Integrated security of cyber-physical vehicle networked systems in the age of 5G

More info
  • ReceivedAug 21, 2019
  • AcceptedOct 8, 2019
  • PublishedDec 13, 2019

Abstract

In recent years, a series of serious catastrophic traffic accidents, such as the Chongqing bus crash and Wuxi Road bridge collapse, revealed some serious issues in the mobile vehicle safety and emergency response mechanisms. The advent of 5G communication has undoubtedly created some great opportunities for solving these issues. In order to fulfill the requirements of serious traffic accident prevention and forensic analysis, this paper proposes an event-based mobile vehicle cyber-physical security governance framework based on 5G communication technology. The proposed framework aims to resolve the issues of mobile vehicle security, including the availability of network resources in high-speed motion and the complexity of security objectives within cyber-physical systems.

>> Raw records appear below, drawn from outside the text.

(* ===== verification/RuntimeProps.v ===== *)
(** * Properties of the runtime reconciliation

    The pod template a flow gets, the objects [ensureRuntime] creates,
    updates and leaves alone, and what [deleteRuntimeResources] removes. *)
From S2P Require Import Prelude GoStd GoStdFacts Prog Messages Kube Runtime.

(** ** The environment *)
Section Env.
Context `{GoRuntime}.

Lemma range_map_to_map {A} (m : gmap string A) : list_to_map (range_map m) = m.
Proof.
  rewrite <-(list_to_map_to_list m) at 2. apply list_to_map_proper.
  - rewrite (range_map_perm m). apply NoDup_fst_map_to_list.
  - apply range_map_perm.
Qed.

Lemma range_map_keys {A} (m : gmap string A) : NoDup (range_map m).*1.
Proof. rewrite (range_map_perm m). apply NoDup_fst_map_to_list. Qed.

Lemma range_map_elem {A} (m : gmap string A) k v : (k, v) ∈ range_map m ↔ m !! k = Some v.
Proof. rewrite (range_map_perm m). apply elem_of_map_to_list. Qed.

Lemma foldl_env (existing : gset string) (extra : gmap string string) keys env :
  foldl (λ env key, if bool_decide (key ∈ existing) then env
                    else env ++ [Build_EnvVar key (default "" (extra !! key))]) env keys =
  env ++ ((λ key, Build_EnvVar key (default "" (extra !! key))) <$>
            filter (λ key, key ∉ existing) keys).
Proof.
  revert env. induction keys as [|k keys IH]; intros env; [by rewrite app_nil_r|].
  cbn [foldl]. rewrite filter_cons. case_bool_decide as Hk.
  - rewrite decide_False by (by intros []). apply IH.
  - rewrite decide_True by done. rewrite IH, fmap_cons, <-app_assoc. done.
Qed.

Lemma base_env_names obs ep : NoDup (ev_Name <$> base_env obs ep).
Proof. apply (bool_decide_unpack _). by destruct obs. Qed.
(* ===== verification/Controller.v ===== *)
(** * controller/internal/controller: reconcile, worker, watch and Run

    [reconcile] is a program over etcd, Kubernetes and the clock; the loops
    are programs over these, over the interface of the work queue ([loopE])
    and over the context, the watch stream and the wait group ([hostE]).
    Logging, tracing and metrics are left out.  The Go loops have no bound:
    [worker] and [runWatch] are endless routines, and [worker_rounds] the
    first rounds of a worker. *)
From S2P Require Import Prelude GoStd Prog Goroutines Messages Etcd Codec Kube Runtime ControllerStore.

(** ** Effects *)

Inductive clockE : Type → Type := Now : clockE Timestamp.

Definition ctlE : Type → Type := sumE (sumE etcdE kubeE) clockE.

Definition on_etcd {A} (p : prog etcdE A) : prog ctlE A := liftL (liftL p).
Definition on_kube {A} (p : prog kubeE A) : prog ctlE A := liftL (liftR p).
Definition on_clock {A} (p : prog clockE A) : prog ctlE A := liftR p.

(** What [select] picks in the watch loop. *)
Inductive select := SelDone | SelClosed | SelEvent (ev : Ctl.WatchEvent).

(** The context, the watch stream and the wait group of [Run].  [CtxWait]
    is [<-ctx.Done()]: it blocks until the context is done, as [WgWait] does
    until every worker has called [WgDone]. *)
Inductive hostE : Type → Type :=
  | CtxDone : hostE bool
  | CtxWait : hostE unit
  | Sleep (ms : N) : hostE unit
  | WatchSelect : hostE select
  | WatchStop : hostE unit
  | WgDone : hostE unit
  | WgWait : hostE unit.

(** The interface [WorkQueue], and the rest. *)
Inductive loopE : Type → Type :=
  | QAdd (key : string) : loopE unit
  | QGet : loopE (string * Z * bool)
  | QForget (key : string) : loopE unit
  | QRetry (key : string) : loopE unit
  | QLen : loopE Z
  | QShutdown : loopE unit
  | Host {X} (e : hostE X) : loopE X.

Definition fullE : Type → Type := sumE ctlE loopE.

Definition ctl {A} (p : prog ctlE A) : prog fullE A := liftL p.
Definition loop {A} (e : loopE A) : prog fullE A := liftR (call e).
Definition host {A} (e : hostE A) : prog fullE A := loop (Host e).

(** ** The controller *)

Record Controller := {
  c_kube : bool;
  c_runtimeNamespace : string;
  c_observabilityEnabled : bool;
  c_otelEndpoint : string;
  c_workerCount : Z;
}.

Section Controller.
Context `{Codec} `{GoRuntime} `{RuntimeEncoding} (c : Controller).

Definition deploying_status (version : N) (workload : string) (now : Timestamp) : FlowStatus :=
  Build_FlowStatus FLOW_STATE_DEPLOYING "flow runtime created" version workload (Some now).

Definition reconcile (name : string) : prog ctlE (result unit) :=
  '(spec, version) ←? on_etcd (Ctl.GetActiveFlow name);
  match spec with
  | None =>
      on_kube (deleteRuntimeResources (c_kube c) (c_runtimeNamespace c) name)
  | Some spec =>
      '(workload, err) ← on_kube (ensureRuntime (c_kube c) (c_runtimeNamespace c) (Some spec)
        (pullPolicyFromSpec (Some spec)) (c_observabilityEnabled c) (c_otelEndpoint c));
      match err with
      | Some e => Ret (Err e)
      | None =>
          now ← on_clock (call Now);
          on_etcd (Ctl.UpdateStatus name (Some (deploying_status version workload now)))
      end
  end.

(** One round of the worker's loop, the context not done. *)
Definition worker_round : prog fullE unit :=
  '(name, lag, ok) ← loop QGet;
  if negb ok then host (Sleep 50)
  else
    _ ← loop QLen;
    err ← ctl (reconcile name);
    match err with
    | Err _ => loop (QRetry name)
    | Ok _ => loop (QForget name)
    end.

(** One round of the loop; the answer is whether there is another. *)
Definition worker_body : prog fullE bool :=
  done ← host CtxDone;
  if (done : bool) then Ret false
  else _ ← worker_round; Ret true.

Definition worker_rounds (n : nat) : prog fullE unit := loop_rounds worker_body n.

(** The goroutine: the loop, and the deferred [wg.Done()]. *)
Definition worker : routine fullE := Loop worker_body worker_body (host WgDone).

(** ** watch.go *)

Definition enqueueExisting : prog fullE (result unit) :=
  flows ←? ctl (on_etcd Ctl.ListFlows);
  _ ← for_each flows (λ _ f, loop (QAdd (fl_Name f))) tt;
  Ret (Ok tt).

(** What the loop does with one event. *)
Definition handle_event (ev : Ctl.WatchEvent) : prog fullE unit :=
  match Ctl.we_Flow ev with
  | None => Ret tt
  | Some flow =>
      match Ctl.we_Type ev with
      | Ctl.WatchAdded => loop (QAdd (fl_Name flow))
      | Ctl.WatchUpdated => loop (QAdd (fl_Name flow))
      | Ctl.WatchDeleted => loop (QAdd (fl_Name flow))
      end
  end.

Definition watch_body : prog fullE bool :=
  sel ← host WatchSelect;
  match sel with
  | SelDone => Ret false
  | SelClosed => Ret false
  | SelEvent ev => _ ← handle_event ev; Ret true
  end.

(** The goroutine: the loop, and the deferred [watch.Stop()].  The stream is
    opened when the goroutine starts; [WatchSelect] receives its events. *)
Definition runWatch : routine fullE := Loop watch_body watch_body (host WatchStop).

(** ** Run *)

Definition workers : Z := if (c_workerCount c <? 1)%Z then 1%Z else c_workerCount c.

Definition goroutines : list (routine fullE) :=
  runWatch :: replicate (Z.to_nat workers) worker.

(** [Run] up to [<-ctx.Done()]: the goroutines it starts, or the error that
    ends it. *)
Definition Run_start : prog fullE (result (list (routine fullE))) :=
  _ ←? enqueueExisting;
  Ret (Ok goroutines).

(** [Run] from [<-ctx.Done()] on. *)
Definition Run_stop : prog fullE unit := loop QShutdown.

Definition Run_end : prog fullE unit :=
  _ ← host CtxWait;
  _ ← Run_stop;
  host WgWait.

End Controller.
(* ===== verification/Config.v ===== *)
(** * api/internal/config and controller/internal/config

    [Load] of both packages: the environment is a map, the command line the
    list of arguments after the program's name.  [flag.Parse] is the Go
    package's parser with its ExitOnError policy ([None]: the process
    exits).  [time.ParseDuration], which computes fractions in floating
    point, is the parameter of the class [Durations]; a duration is a number
    of nanoseconds. *)
From S2P Require Import Prelude GoStd GoStdFacts.

Class Durations := { ParseDuration : string → option Z }.

(** ** os *)
Module os.
Definition environment : Type := gmap string string.
Definition Getenv (env : environment) (key : string) : string := default "" (env !! key).
Definition LookupEnv (env : environment) (key : string) : option string := env !! key.
End os.

(** ** strconv.ParseInt with base 0 *)
Module ParseInt.

Definition lower (c : ascii) : ascii := strings.lower_ascii c.

Definition digit_of (c : ascii) : option N :=
  let n := N_of_ascii (lower c) in
  if (48 <=? n)%N && (n <=? 57)%N then Some (n - 48)%N
  else if (97 <=? n)%N && (n <=? 122)%N then Some (n - 87)%N
  else None.

(** The base a literal announces, and its digits. *)
Definition base_prefix (s : string) : N * string :=
  match s with
  | String "0" (String c (String d rest)) =>
      if bool_decide (lower c = "b"%char) then (2%N, String d rest)
      else if bool_decide (lower c = "o"%char) then (8%N, String d rest)
      else if bool_decide (lower c = "x"%char) then (16%N, String d rest)
      else (8%N, String c (String d rest))
  | String "0" rest => (8%N, rest)
  | _ => (10%N, s)
  end.

(** Digits of the base, underscores skipped. *)
Fixpoint digits (base acc : N) (s : string) : option N :=
  match s with
  | EmptyString => Some acc
  | String c s =>
      if bool_decide (c = "_"%char) then digits base acc s
      else match digit_of c with
           | Some d => if (d <? base)%N then digits base (acc * base + d) s else None
           | None => None
           end
  end.

(** [underscoreOK] on text whose other characters are digits: an underscore
    follows a digit or a base prefix and is followed by a digit. *)
Fixpoint underscores_ok (after_digit : bool) (s : string) : bool :=
  match s with
  | EmptyString => true
  | String c s =>
      if bool_decide (c = "_"%char)
      then after_digit && negb (bool_decide (s = "")) && underscores_ok false s
      else underscores_ok true s
  end.

Definition prefixed (s : string) : bool :=
  match s with
  | String "0" (String c _) =>
      bool_decide (lower c = "b"%char) || bool_decide (lower c = "o"%char) ||
      bool_decide (lower c = "x"%char)
  | _ => false
  end.

Definition magnitude (s : string) : option N :=
  if bool_decide (s = "") then None else
  let '(base, ds) := base_prefix s in
  if (if prefixed s then underscores_ok true ds else underscores_ok false s)
  then digits base 0 ds else None.

Definition ParseInt (s : string) : option Z :=
  let signed (neg : bool) (s : string) :=
    match magnitude s with
    | Some n =>
        let z := if neg then (- Z.of_N n)%Z else Z.of_N n in
        if (- 2 ^ 63 <=? z)%Z && (z <? 2 ^ 63)%Z then Some z else None
    | None => None
    end in
  match s with
  | String "-" s => signed true s
  | String "+" s => signed false s
  | _ => signed false s
  end.

End ParseInt.
(* ===== verification/Observability.v ===== *)
(** * internal/observability of the API and of the controller

    The logger over slog's text handler, the log levels, and [Setup] as a
    program over the calls into otel and its exporters ([obsE]).  The two
    packages differ in three lines: the API makes its logger slog's default,
    the controller's has [Debug]. *)
From S2P Require Import Prelude GoStd Prog Config.

(** ** Levels *)

(** [slog.Level] *)
Definition LevelDebug : Z := -4.
Definition LevelInfo : Z := 0.
Definition LevelWarn : Z := 4.
Definition LevelError : Z := 8.

Definition parseLogLevel (level : string) : Z :=
  let level := strings.ToLower level in
  if bool_decide (level = "debug") then LevelDebug
  else if bool_decide (level ∈ ["warn"; "warning"]) then LevelWarn
  else if bool_decide (level = "error") then LevelError
  else LevelInfo.

(** ** Calls *)

Inductive Attr :=
  | AttrString (key value : string)
  | AttrInt (key : string) (value : Z)
  | AttrError (key : string) (err : GoError).

Inductive obsE : Type → Type :=
  | SlogSetDefault (level : Z) : obsE unit
  | Stdout (level : Z) (msg : string) (attrs : list Attr) : obsE unit
  | SetNoop : obsE unit
  | ResourceNew (service : string) : obsE (result unit)
  | TraceExporterNew (endpoint : string) : obsE (result unit)
  | MetricExporterNew (endpoint : string) : obsE (result unit)
  | SetTracerProvider : obsE unit
  | SetTextMapPropagator : obsE unit
  | SetMeterProvider : obsE unit
  | TracerShutdown : obsE (option GoError)
  | MeterShutdown : obsE (option GoError).

(** ** Logger *)

(** [slog] holds the level of the handler; [None] in the zero value. *)
Record Logger := { slog : option Z }.

(** [LogAttrs] drops what is below the handler's level. *)
Definition write (l : Logger) (level : Z) (msg : string) (attrs : list Attr) : prog obsE unit :=
  match slog l with
  | Some min => if (min <=? level)%Z then call (Stdout level msg attrs) else Ret tt
  | None => Ret tt
  end.

Definition log_Debug (l : Logger) := write l LevelDebug.
Definition log_Info (l : Logger) := write l LevelInfo.
Definition log_Warn (l : Logger) := write l LevelWarn.
Definition log_Error (l : Logger) := write l LevelError.

(** ** Setup *)

(** The error a failed shutdown of the providers answers: the first one. *)
Definition shutdown : prog obsE (option GoError) :=
  err ← call TracerShutdown;
  let shutdownErr := match err with
                     | Some err => Some (Wrapf "trace shutdown: %w" [] err)
                     | None => None
                     end in
  err ← call MeterShutdown;
  Ret (match err, shutdownErr with
       | Some err, None => Some (Wrapf "metric shutdown: %w" [] err)
       | _, _ => shutdownErr
       end).

Definition Shutdown : Type := prog obsE (option GoError).

(** [Setup] answers the shutdown function, the logger and the error. *)
Definition setup (setDefault : bool) (enabled : bool) (level service endpoint : string) :
    prog obsE (option Shutdown * Logger * option GoError) :=
  let level := parseLogLevel level in
  _ ← (if setDefault then call (SlogSetDefault level) else Ret tt);
  let lg := Build_Logger (Some level) in
  if negb enabled then
    _ ← call SetNoop;
    Ret (Some (Ret None), lg, None)
  else
    res ← call (ResourceNew service);
    match res with
    | Err e => Ret (None, Build_Logger None, Some (Wrapf "resource: %w" [] e))
    | Ok _ =>
        traceExporter ← call (TraceExporterNew endpoint);
        match traceExporter with
        | Err e => Ret (None, Build_Logger None, Some (Wrapf "trace exporter: %w" [] e))
        | Ok _ =>
            metricExporter ← call (MetricExporterNew endpoint);
            match metricExporter with
            | Err e => Ret (None, Build_Logger None, Some (Wrapf "metric exporter: %w" [] e))
            | Ok _ =>
                _ ← call SetTracerProvider;
                _ ← call SetTextMapPropagator;
                _ ← call SetMeterProvider;
                Ret (Some shutdown, lg, None)
            end
        end
    end.

Module ApiObservability.
Definition Setup (cfg : ApiConfig.Config) :=
  setup true (ApiConfig.ObservabilityEnabled cfg) (ApiConfig.LogLevel cfg)
    (ApiConfig.ServiceName cfg) (ApiConfig.OTLPEndpoint cfg).
End ApiObservability.

Module CtlObservability.
Definition Setup (cfg : CtlConfig.Config) :=
  setup false (CtlConfig.ObservabilityEnabled cfg) (CtlConfig.LogLevel cfg)
    (CtlConfig.ServiceName cfg) (CtlConfig.OTLPEndpoint cfg).
End CtlObservability.

(** ** Facts *)

Definition is_shutdown {X} (e : obsE X) : bool :=
  match e with TracerShutdown | MeterShutdown => true | _ => false end.

(** Whatever the level is set to, errors are written. *)
Lemma parseLogLevel_error level : (parseLogLevel level <= LevelError)%Z.
Proof. unfold parseLogLevel. repeat case_bool_decide; vm_compute; congruence. Qed.

Lemma run_log_Error {S} (h : handler obsE S) level msg attrs s :
  trace h (log_Error (Build_Logger (Some (parseLogLevel level))) msg attrs) s =
    [existT _ (Stdout LevelError msg attrs)].
Proof.
  unfold log_Error, write. cbn [slog].
  by rewrite (proj2 (Z.leb_le _ _) (parseLogLevel_error level)).
Qed.

Lemma confined_write l level msg attrs :
  confined (λ X e, is_shutdown e = false) (write l level msg attrs).
Proof. unfold write. repeat confined_step; done. Qed.

(** What [Setup] answers: an error and nothing else, or a logger at the level
    asked for and the shutdown of what was set up. *)
Definition setup_result (enabled : bool) (level : string)
    (r : option Shutdown * Logger * option GoError) : Prop :=
  match r with
  | (sd, l, None) => l = Build_Logger (Some (parseLogLevel level)) ∧
      sd = Some (if enabled then shutdown else Ret None)
  | (sd, l, Some _) => enabled = true ∧ sd = None
  end.

Lemma setup_spec {S} (h : handler obsE S) def enabled level service endpoint s :
  setup_result enabled level (run h (setup def enabled level service endpoint) s).1.
Proof.
  change (wp h (setup def enabled level service endpoint) s
    (λ r _, setup_result enabled level r)).
  unfold setup. apply wp_bind. eapply wp_mono with (Φ := λ _ _, True); [done|]. intros _ s1 _.
  destruct enabled; cbn [negb];
    repeat first [wp_step | apply wp_call; intros ? ? ?]; cbn; done.
Qed.

Lemma confined_setup def enabled level service endpoint :
  confined (λ X e, is_shutdown e = false) (setup def enabled level service endpoint).
Proof. unfold setup. repeat confined_step; done. Qed.

(** The failures of [Setup]. *)
Definition setup_fault {X} (e : obsE X) : X → bool :=
  match e in obsE X return X → bool with
  | ResourceNew _ | TraceExporterNew _ | MetricExporterNew _ => λ r, negb (is_ok r)
  | _ => λ _, false
  end.

(** [Setup] answers an error exactly when one of its calls failed. *)
Lemma setup_notices def enabled level service endpoint :
  notices (@setup_fault) False (λ r, match r.2 with None => true | Some _ => false end)
    (setup def enabled level service endpoint).
Proof.
  unfold setup. apply notices_quiet; [repeat confined_step; done|]. intros _.
  destruct enabled; cbn [negb].
  2: { apply notices_quiet; [by repeat confined_step|]. intros _. by apply notices_ret. }
  eapply notices_bind with (ok1 := is_ok); [by apply notices_call| |by intros []].
  intros [u|e]; [intros _|done].
  eapply notices_bind with (ok1 := is_ok); [by apply notices_call| |by intros []].
  intros [u1|e]; [intros _|done].
  eapply notices_bind with (ok1 := is_ok); [by apply notices_call| |by intros []].
  intros [u2|e]; [intros _|done].
  do 3 (apply notices_quiet; [by repeat confined_step|]; intros _). by apply notices_ret.
Qed.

Relying on precise perception of insecure events at the physical, communication, and society layers, this paper constructs an integrated intelligent safety response strategy for physical equipment information security, state vehicle security, environmental vehicle security, and network security by intelligent perception, edge-cloud computing, and other technologies. The proposed framework achieves the goals of real-time event prediction before the event, immediate alarm during the event, and replay for evidence forensics after the event.


Funded by

国家重点研发计划(2016YFB0901900)

国家自然科学基金(U1736205,U1766215,61972313)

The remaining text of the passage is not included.